[[ DATASET ENTRIES, beginning ]]

(* ===== verification/StoreFacts.v ===== *)
(** Theorems about the store: referential integrity and key coherence of every
    table under every statement (cascades included), last-writer-wins [file_state]
    rows whatever the order of arrival, optimistic locking by etag, and the guard
    against a clock that went backwards. *)
From S2P Require Import Prelude GoStrings Store.
Local Open Scope Z_scope.
Local Open Scope go_scope.

(** ** The database invariant *)
Record tables_ok (t : tables) : Prop := {
  ok_client_key id c : t_clients t !! id = Some c -> c_ID c = id;
  ok_pair_key id p : t_pairs t !! id = Some p -> p_ID p = id;
  ok_pair_clients id p : t_pairs t !! id = Some p ->
    is_Some (t_clients t !! p_ClientAID p) /\ is_Some (t_clients t !! p_ClientBID p);
  ok_file_key k f : t_files t !! k = Some f -> fileKey f = k;
  ok_file_pair k f : t_files t !! k = Some f -> is_Some (t_pairs t !! fs_PairID f);
  ok_run_pair r : r ∈ t_runs t -> is_Some (t_pairs t !! r_PairID r);
  ok_run_ids : StronglySorted Z.lt (r_ID <$> t_runs t);
  ok_run_next r : r ∈ t_runs t -> r_ID r < t_next_run t
}.

Definition store_ok (s : store) : Prop := tables_ok (db s).

(** Every method that changes the database, as data. *)
Inductive store_call : Type :=
| CallUpsertClient (c : Client)
| CallUpdateClientStatus (id status : string) (lastSeen : Z)
| CallUpdateClientDisplayName (id name : string) (etag : Z)
| CallDeleteClient (id : string)
| CallUpsertPair (p : SyncPair)
| CallDeletePair (id : string)
| CallUpsertFileState (fs : FileState)
| CallDeleteFileState (pairID side rel : string)
| CallInsertSyncRun (r : SyncRun)
| CallAppendAuditLog (e : AuditEntry)
| CallSetSetting (key value : string).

[[ DATASET ENTRIES, end ]]

Whichever lines of the data include the word "that", pull them out.

    against a clock that went backwards. *)
(** Every method that changes the database, as data. *)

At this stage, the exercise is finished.